Lemma harmless_holds {A} (p : prog A) m : harmless p → triple h (holds m) p (λ _, holds m).
Proof.
  intros Hp w a Hw _. revert w Hw. induction p as [b|c k IH| |]; intros w Hw; simpl in *; [done| |done|done].
  destruct Hp as [Hr Hk]. pose proof (api_other c w Hr) as Ho. destruct (h c w) as [r w1]. simpl in Ho.
  specialize (IH r (Hk r) w1). destruct (run h (k r) w1) as [[? ?] ?]. simpl in *. apply IH. unfold holds in *. congruence.
Qed.

Lemma looks_harmless {A} (p : prog A) : looks p → harmless p.
Proof.
  induction p as [a|c k IH| |]; simpl; [done| |done|done]. intros [Hc Hk]. split; [by destruct c|]. intros a. by apply IH.
Qed.

Lemma markFailed_harmless pkg reason err : harmless (markFailed pkg reason err).
Proof. simpl. split; [done|]. intros n1. split; [done|]. intros n2. split; [done|]. by intros [p|e]. Qed.
Lemma markReady_harmless pkg os : harmless (markReady pkg os).
Proof. simpl. split; [done|]. intros n1. split; [done|]. by intros [p|e]. Qed.

(** ** Applying *)

Lemma applyAll_holds ds m :
  triple h (holds m) (applyAll ds)
    (λ res w, match res with inl os => Forall2 same_object ds os ∧ holds (put_all os m) w | inr _ => True end).
Proof.
  revert m. induction ds as [|o ds IH]; intros m.
  { apply triple_ret. intros w Hw. by split. }
  unfold applyAll. cbn [each]. fold (applyAll ds).
  apply triple_bind with (λ res w, match res with inl o' => same_object o o' ∧ holds (<[key_of o' := o']> m) w | inr _ => True end).
  - apply triple_bind with (λ res w, match res with inl o' => same_object o o' ∧ holds (<[key_of o' := o']> m) w | inr _ => True end).
    + apply (triple_ask h _ (Patch o true fieldManager)). intros w Hw. pose proof (api_patch o true fieldManager w) as Hp.
      destruct (h (Patch o true fieldManager) w) as [[o'|err] w']; [|done]. simpl.
      destruct Hp as (Ho & Hsame & _). split; [done|]. unfold holds in *. destruct Hsame as [-> _]. congruence.
    + intros [o'|err]; by apply triple_ret.
  - intros [o'|err]; [|by apply triple_ret].
    apply triple_bind with (λ res w, same_object o o' ∧
      match res with inl os => Forall2 same_object ds os ∧ holds (put_all os (<[key_of o' := o']> m)) w | inr _ => True end).
    + intros w res [Hsame Hw] Hres. split; [done|]. by apply (IH _ w res).
    + intros [os|err]; apply triple_ret; [|done]. intros w (Hsame & Hall & Hw). split; [by constructor|done].
Qed.

(** ** Pruning *)

Definition remove_all (os : list Object) (m : store) : store := foldl (λ m o, delete (key_of o) m) m os.
Definition stale (keep : gset string) (o : Object) : Prop := objectKey o ∉ keep.
#[local] Instance stale_dec keep o : Decision (stale keep o).
Proof. unfold stale. apply _. Defined.

Lemma deleteStale_holds keep items m :
  triple h (holds m) (deleteStale keep items)
    (λ res w, match res with None => holds (remove_all (filter (stale keep) items) m) w | Some _ => True end).
Proof.
  revert m. induction items as [|o items IH]; intros m; cbn [deleteStale].
  { by apply triple_ret. }
  destruct (decide (objectKey o ∈ keep)) as [Hk|Hk].
  { rewrite filter_cons_False by (unfold stale; naive_solver). apply IH. }
  rewrite filter_cons_True by done. cbn [remove_all foldl].
  apply triple_bind with (λ res w, match res with
    | Some e => IsNotFound e = true → holds (delete (key_of o) m) w
    | None => holds (delete (key_of o) m) w end).
  - apply (triple_ask h _ (Delete o)). intros w Hw. pose proof (api_delete o w) as Hd. destruct (h (Delete o) w) as [[e|] w']; simpl.
    + destruct Hd as [Ho Hnf]. intros E. unfold holds in *. rewrite Ho, Hw, delete_id; [done|]. rewrite <-Hw. auto.
    + unfold holds in *. congruence.
  - intros [e|]; [|apply IH]. destruct (IsNotFound e) eqn:E; [|by apply triple_ret].
    eapply triple_conseq; [apply IH| |exact (λ _ _ Hq, Hq)]. intros w Hw. by apply Hw.
Qed.

Lemma remove_all_lookup os m k : remove_all os m !! k = if decide (k ∈ key_of <$> os) then None else m !! k.
Proof.
  unfold remove_all. revert m. induction os as [|o os IH]; intros m; [done|].
  cbn [foldl]. rewrite IH, fmap_cons. destruct (decide (k ∈ key_of <$> os)) as [Hin|Hin].
  - rewrite decide_True by (by right). done.
  - destruct (decide (k = key_of o)) as [->|Hne].
    + rewrite decide_True by (by left). apply lookup_delete_eq.
    + rewrite decide_False by (rewrite elem_of_cons; naive_solver). by apply lookup_delete_ne.
Qed.

(** What is left after pruning some kinds. *)
Definition pruned (pkg : Package) (keep : gset string) (kinds : list ObjectType) (m m' : store) : Prop :=
  ∀ k o, m' !! k = Some o ↔
    m !! k = Some o ∧ ¬ (type_of (o_Body o) ∈ kinds ∧ belongs pkg o ∧ stale keep o).

Lemma pruned_stored pkg keep kinds m m' : well_stored m → pruned pkg keep kinds m m' → well_stored m'.
Proof. intros Hm Hp k o [Hk _]%Hp. by apply Hm. Qed.

Lemma pruned_one pkg keep kind m l :
  well_stored m →
  (∀ o, o ∈ l ↔ m !! key_of o = Some o ∧ type_of (o_Body o) = kind ∧ o_Namespace o = pkg_Namespace pkg ∧
                {[LabelPackage := pkg_Name pkg]} ⊆ contents (o_Labels o)) →
  pruned pkg keep [kind] m (remove_all (filter (stale keep) l) m).
Proof.
  intros Hm Hl k o. rewrite remove_all_lookup.
  assert (k ∈ key_of <$> filter (stale keep) l ↔ ∃ x, m !! k = Some x ∧ type_of (o_Body x) = kind ∧ belongs pkg x ∧ stale keep x) as Hk.
  { rewrite list_elem_of_fmap. setoid_rewrite list_elem_of_filter. setoid_rewrite Hl. unfold belongs.
    setoid_rewrite map_singleton_subseteq_l. split.
    - intros (x & -> & Hst & Hx & Ht & Hns & Hlab). exists x. done.
    - intros (x & Hx & Ht & [Hns Hlab] & Hst). exists x. pose proof (Hm _ _ Hx) as E. rewrite E. done. }
  destruct (decide (k ∈ key_of <$> filter (stale keep) l)) as [Hin|Hnot].
  - apply Hk in Hin as (x & Hx & Ht & Hb & Hst). split; [done|]. intros [Ho Hn]. destruct Hn.
    assert (x = o) as -> by congruence. split; [by rewrite Ht; left|done].
  - split; [|by intros [? _]]. intros Ho. split; [done|]. intros (Ht%list_elem_of_singleton & Hb & Hst).
    apply Hnot, Hk. exists o. done.
Qed.

Lemma pruned_trans pkg keep kind kinds m m1 m2 :
  pruned pkg keep [kind] m m1 → pruned pkg keep kinds m1 m2 → pruned pkg keep (kind :: kinds) m m2.
Proof.
  intros H1 H2 k o. rewrite (H2 k o), (H1 k o), !elem_of_cons, elem_of_nil. naive_solver.
Qed.

Lemma pruneKinds_holds pkg keep kinds m :
  well_stored m →
  triple h (holds m) (pruneKinds pkg keep kinds)
    (λ res w, match res with None => pruned pkg keep kinds m (objs w) | Some _ => True end).
Proof.
  revert m. induction kinds as [|kind kinds IH]; intros m Hm; cbn [pruneKinds].
  { apply triple_ret. intros w Hw k o. rewrite Hw. split; [|by intros [? _]]. intros Ho. split; [done|].
    by intros (?%elem_of_nil & _). }
  set (labels := {[LabelPackage := pkg_Name pkg]}).
  apply triple_bind with (λ res w, holds m w ∧ match res with inl l => ∀ o, o ∈ l ↔ m !! key_of o = Some o ∧
    type_of (o_Body o) = kind ∧ o_Namespace o = pkg_Namespace pkg ∧ labels ⊆ contents (o_Labels o) | inr _ => True end).
  { apply (triple_ask h _ (ListObjects kind (pkg_Namespace pkg) labels)). intros w Hw.
    destruct (api_list kind (pkg_Namespace pkg) labels w) as [Ho Hl]. split; [unfold holds in *; congruence|].
    destruct (h (ListObjects kind (pkg_Namespace pkg) labels) w).1 as [l|]; [|done].
    intros o. unfold holds in Hw. rewrite <-Hw. by apply Hl. }
  intros [l|e]; [|by apply triple_ret].
  rewrite extractItems_Ok. cbn [lift ol_Items]. apply triple_pure. intros Hl.
  apply triple_bind with (λ res w, holds m w ∧ res = inl l); [by apply triple_ret|]. intros res.
  apply triple_pure. intros ->.
  apply triple_bind with (λ res w, match res with None => holds (remove_all (filter (stale keep) l) m) w | Some _ => True end);
    [apply deleteStale_holds|].
  intros [e|]; [by apply triple_ret|].
  pose proof (pruned_one pkg keep kind m l Hm Hl) as Hone.
  eapply triple_conseq; [apply IH; by eapply pruned_stored|done|].
  intros [e|] w Hrest; [done|]. by eapply pruned_trans.
Qed.

Lemma pruneStale_holds pkg os m :
  well_stored m →
  triple h (holds m) (pruneStale pkg os)
    (λ res w, match res with
       | None => ∀ k o, objs w !! k = Some o ↔ m !! k = Some o ∧ (belongs pkg o → objectKey o ∈ objectKey <$> os)
       | Some _ => True
       end).
Proof.
  intros Hm. eapply triple_conseq; [by apply pruneKinds_holds|done|]. intros [e|] w Hp; [done|].
  intros k o. rewrite (Hp k o). unfold stale. rewrite elem_of_list_to_set.
  pose proof (managedListKinds_all (type_of (o_Body o))) as Hall.
  destruct (decide (objectKey o ∈ objectKey <$> os)); naive_solver.
Qed.

(** ** A whole reconcile *)

(** After a reconcile: every generated object is stored, under an object with its
    kind and name; nothing else of the package is; nothing else changed. *)
Definition converged (pkg : Package) (gen : list Object) (m m' : store) : Prop :=
  (∀ o, o ∈ gen → ∃ o', m' !! key_of o = Some o' ∧ objectKey o' = objectKey o) ∧
  (∀ k o, m' !! k = Some o → belongs pkg o → objectKey o ∈ objectKey <$> gen) ∧
  (∀ k o, m !! k = Some o → ¬ belongs pkg o → k ∉ key_of <$> gen → m' !! k = Some o).

Lemma same_objectKey o o' : same_object o o' → objectKey o' = objectKey o.
Proof. unfold same_object, key_of, objectKey. intros [E ->]. by injection E as _ -> ->. Qed.

Lemma same_keys gen os : Forall2 same_object gen os →
  objectKey <$> os = objectKey <$> gen ∧ key_of <$> os = key_of <$> gen.
Proof.
  induction 1 as [|o o' gen os Hs _ [IH1 IH2]]; [done|]. rewrite !fmap_cons, IH1, IH2, (same_objectKey _ _ Hs).
  by destruct Hs as [-> _].
Qed.

(** Objects of one type have one kind, so a key determines the object key. *)
Definition kinds_agree (gen : list Object) : Prop :=
  ∀ o1 o2, o1 ∈ gen → o2 ∈ gen → key_of o1 = key_of o2 → objectKey o1 = objectKey o2.

Lemma converged_store pkg gen os m m' :
  kinds_agree gen → Forall2 same_object gen os →
  (∀ k o, m' !! k = Some o ↔ put_all os m !! k = Some o ∧ (belongs pkg o → objectKey o ∈ objectKey <$> os)) →
  converged pkg gen m m'.
Proof.
  intros Hkinds Hsame Hm'. destruct (same_keys _ _ Hsame) as [Ek Es]. split_and!.
  - intros o Ho. pose proof (put_all_lookup os m (key_of o)) as Hl.
    assert (key_of o ∈ key_of <$> os) as Hin by (rewrite Es; by apply list_elem_of_fmap_2).
    destruct (put_all os m !! key_of o) as [x|] eqn:Hx; [|by destruct Hl].
    destruct Hl as [[Hxo Hxk]|[? _]]; [|done]. exists x. split.
    + apply Hm'. split; [done|]. intros _. by apply list_elem_of_fmap_2.
    + apply list_elem_of_lookup in Hxo as [i Hi]. destruct (Forall2_lookup_r _ _ _ _ _ Hsame Hi) as (y & Hy & Hys).
      rewrite (same_objectKey _ _ Hys). apply Hkinds; [by eapply list_elem_of_lookup_2|done|].
      destruct Hys as [Hkey _]. congruence.
  - intros k o [_ Hb]%Hm' Hbel. rewrite <-Ek. by apply Hb.
  - intros k o Hk Hnb Hnot. apply Hm'. split; [|done]. pose proof (put_all_lookup os m k) as Hl. rewrite Es in Hl.
    destruct (put_all os m !! k) as [x|] eqn:Hx.
    + destruct Hl as [[Hxo Hxk]|[_ ?]]; [|congruence]. destruct Hnot. rewrite <-Es, <-Hxk. by apply list_elem_of_fmap_2.
    + destruct Hl as [_ ?]. congruence.
Qed.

AIM OF THE EXERCISE> Repeat the entries above exactly, from the first line through the line containing "destruct Hp as [Hr".

RESPONSE TO THE EXERCISE>
Lemma harmless_holds {A} (p : prog A) m : harmless p → triple h (holds m) p (λ _, holds m).
Proof.
  intros Hp w a Hw _. revert w Hw. induction p as [b|c k IH| |]; intros w Hw; simpl in *; [done| |done|done].
  destruct Hp as [Hr Hk]. pose proof (api_other c w Hr) as Ho. destruct (h c w) as [r w1]. simpl in Ho.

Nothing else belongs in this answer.